Record extracts >>

(* ===== verification/KHeapExamples.v ===== *)
(** * The kernel heap on concrete memories
    The theorems of [Pages] and [KHeap] at heaps of one page, of one megabyte and after
    a few calls, and the calls that do not do what their comments say. *)
From S2P Require Import Prelude Alloc Pages Slab SlabSpec KHeap.
Local Open Scope Z_scope.

Module KHeapExamples.
Import Pages Slab SlabSpec KHeap.

(** A heap between two addresses, and what [n] calls of [kmalloc] make of it. *)
Definition init_heap (b e : Z) : heap :=
  match system_heap_init b e with Some (Some h) => h | _ => MkHeap [] ∅ (fun _ => []) [] 0 0 0 0 ∅ 0 0 0 0 end.

Definition alloc (size : Z) (s : heap * gmap Z Z) : heap * gmap Z Z :=
  match kmalloc size s.1 with Some (p, h, _) => (h, if p =? NULL then s.2 else <[p := block_size s.1 size]> s.2) | None => s end.

Definition megabyte : heap := init_heap 0x100000 0x200000.
Definition one_page : heap := init_heap 4096 8192.

Lemma init_megabyte : system_heap_init 0x100000 0x200000 = Some (Some megabyte).
Proof. reflexivity. Qed.

Lemma init_heap_ok b e : 0 < b -> b + 4095 < 2 ^ 32 -> is_u32 e -> system_heap_init b e = Some (Some (init_heap b e)) ->
  exists own, heap_ok (init_heap b e) own ∅.
Proof.
  intros Hb Hb' He E. destruct (system_heap_init_ok b e Hb Hb' He) as (r & Hr & Hok). rewrite E in Hr. injection Hr as <-. by destruct Hok as (_ & _ & ?).
Qed.

(** The states that calls reach from the heap of one megabyte. *)
Definition reached (s : heap * gmap Z Z) : Prop := rtc heap_step (megabyte, ∅) s /\ exists own, heap_ok s.1 own s.2.

Lemma alloc_reached size s : is_u32 size -> reached s -> reached (alloc size s).
Proof.
  intros Hs [Hr [own Hok]]. assert (Hstep : heap_step s (alloc size s)).
  { destruct s as [h B]. destruct (kmalloc_ok _ _ _ size Hok Hs) as (p & h' & t & E & _). unfold alloc. cbn [fst snd] in *. rewrite E.
    by apply (step_malloc h B size p h' t). }
  split; [by apply (rtc_r _ s)|]. by apply (heap_step_ok s _ Hstep own).
Qed.

(** A small block, a page and a large block. *)
Definition three : heap * gmap Z Z := alloc 20000 (alloc 4096 (alloc 100 (megabyte, ∅))).

Lemma three_reached : reached three.
Proof.
  do 3 (apply alloc_reached; [done|]). split; [apply rtc_refl|]. by apply (init_heap_ok 0x100000 0x200000).
Qed.

Lemma kheap_reachable_witness : total three.2 = 104 + 4096 + 20480 /\ used_mem three.1 = u32 (total three.2) /\
  exists p h' t, kmalloc 5000 three.1 = Some (p, h', t).
Proof.
  assert (H5 : is_u32 5000) by done. destruct (kheap_reachable 0x100000 0x200000 megabyte three.1 three.2) as (_ & Hu & Hm & _); [lia|lia|split; lia|exact init_megabyte|rewrite <- surjective_pairing; exact (proj1 three_reached)|].
  split; [vm_compute; reflexivity|]. split; [exact Hu|]. destruct (Hm 5000 H5) as (p & h' & t & E & _). exists p, h', t. exact E.
Defined.

(** The small block moves when 200 bytes are asked for. *)
Lemma krealloc_moves_witness : exists p q bytes h' t, three.2 !! p = Some 104 /\ krealloc p 200 three.1 = Some (q, bytes, h', t) /\ bytes = 104.
Proof.
  destruct (proj2 three_reached) as [own Hok]. set (p := 0x101028).
  destruct (krealloc_moves three.1 own three.2 p 104 200 Hok) as (q & bytes & h' & t & E & H); [vm_compute; reflexivity|done|done|].
  exists p, q, bytes, h', t. split; [vm_compute; reflexivity|]. split; [exact E|].
  assert (Hb : (match krealloc p 200 three.1 with Some (_, b, _, _) => b | None => 0 end) = 104) by (vm_compute; reflexivity). rewrite E in Hb. exact Hb.
Defined.

Lemma pow2_blocks_aligned_witness : exists p, three.2 !! p = Some (2 ^ 12) /\ p mod 2 ^ 12 = 0.
Proof.
  destruct (proj2 three_reached) as [own Hok]. exists 0x10a000. split; [vm_compute; reflexivity|].
  apply (pow2_blocks_aligned three.1 own three.2 0x10a000 12 Hok); [lia|vm_compute; reflexivity].
Defined.

(** The only page holds the descriptors: no zone can be had. *)
Lemma kmalloc_lock_balance_witness : exists h' t, kmalloc 8 one_page = Some (NULL, h', t) /\ t = [Take; Release; Take; Release; Release] /\ balance t = -1.
Proof.
  destruct (init_heap_ok 4096 8192) as [own Hok]; [done..|]. eexists _, _. split; [reflexivity|]. split; [reflexivity|].
  destruct (kmalloc_lock_balance one_page own ∅ 8 NULL _ _ Hok ltac:(done) eq_refl) as [H _]. exact H.
Defined.

(** Five free pages, of which two are taken. *)
Lemma page_alloc_free_roundtrip_witness : page_alloc 2 [PageHead 4096 5] = (4096, [PageHead 12288 3]) /\
  page_free 4096 2 [PageHead 12288 3] = Some [PageHead 4096 5].
Proof.
  split; [reflexivity|].
  destruct (page_alloc_free_roundtrip 4095 24576 [PageHead 4096 5] ∅ 2 4096 [PageHead 12288 3]) as [(E & _)|(_ & _ & _ & E & _)];
    [exact (all_free_inv 4096 5 eq_refl eq_refl eq_refl)|done|reflexivity|discriminate|exact E].
Defined.

(** [kcalloc] of 65537 objects of 65536 bytes gets and clears 65536 bytes. *)
Example kcalloc_wraps : exists p h t, kcalloc 65537 65536 megabyte = Some (p, 65536, h, t) /\ p <> NULL.
Proof. eexists _, _, _. split; [vm_compute; reflexivity|done]. Qed.

(** 8192 bytes, for which the comment promises an address that is a multiple of 8192. *)
Example block_8192_unaligned : exists p, (alloc 8192 (megabyte, ∅)).2 !! p = Some 8192 /\ p mod 8192 = 4096.
Proof. exists 0x101000. split; vm_compute; reflexivity. Qed.

End KHeapExamples.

Prompt >>
In the listing above, find the line containing "exists p, q, bytes, h', t." and the line containing "Example kcalloc_wraps : exists". Output them and every line between, exactly, and nothing else.

Task answer >>
  exists p, q, bytes, h', t. split; [vm_compute; reflexivity|]. split; [exact E|].
  assert (Hb : (match krealloc p 200 three.1 with Some (_, b, _, _) => b | None => 0 end) = 104) by (vm_compute; reflexivity). rewrite E in Hb. exact Hb.
Defined.

Lemma pow2_blocks_aligned_witness : exists p, three.2 !! p = Some (2 ^ 12) /\ p mod 2 ^ 12 = 0.
Proof.
  destruct (proj2 three_reached) as [own Hok]. exists 0x10a000. split; [vm_compute; reflexivity|].
  apply (pow2_blocks_aligned three.1 own three.2 0x10a000 12 Hok); [lia|vm_compute; reflexivity].
Defined.

(** The only page holds the descriptors: no zone can be had. *)
Lemma kmalloc_lock_balance_witness : exists h' t, kmalloc 8 one_page = Some (NULL, h', t) /\ t = [Take; Release; Take; Release; Release] /\ balance t = -1.
Proof.
  destruct (init_heap_ok 4096 8192) as [own Hok]; [done..|]. eexists _, _. split; [reflexivity|]. split; [reflexivity|].
  destruct (kmalloc_lock_balance one_page own ∅ 8 NULL _ _ Hok ltac:(done) eq_refl) as [H _]. exact H.
Defined.

(** Five free pages, of which two are taken. *)
Lemma page_alloc_free_roundtrip_witness : page_alloc 2 [PageHead 4096 5] = (4096, [PageHead 12288 3]) /\
  page_free 4096 2 [PageHead 12288 3] = Some [PageHead 4096 5].
Proof.
  split; [reflexivity|].
  destruct (page_alloc_free_roundtrip 4095 24576 [PageHead 4096 5] ∅ 2 4096 [PageHead 12288 3]) as [(E & _)|(_ & _ & _ & E & _)];
    [exact (all_free_inv 4096 5 eq_refl eq_refl eq_refl)|done|reflexivity|discriminate|exact E].
Defined.

(** [kcalloc] of 65537 objects of 65536 bytes gets and clears 65536 bytes. *)
Example kcalloc_wraps : exists p h t, kcalloc 65537 65536 megabyte = Some (p, 65536, h, t) /\ p <> NULL.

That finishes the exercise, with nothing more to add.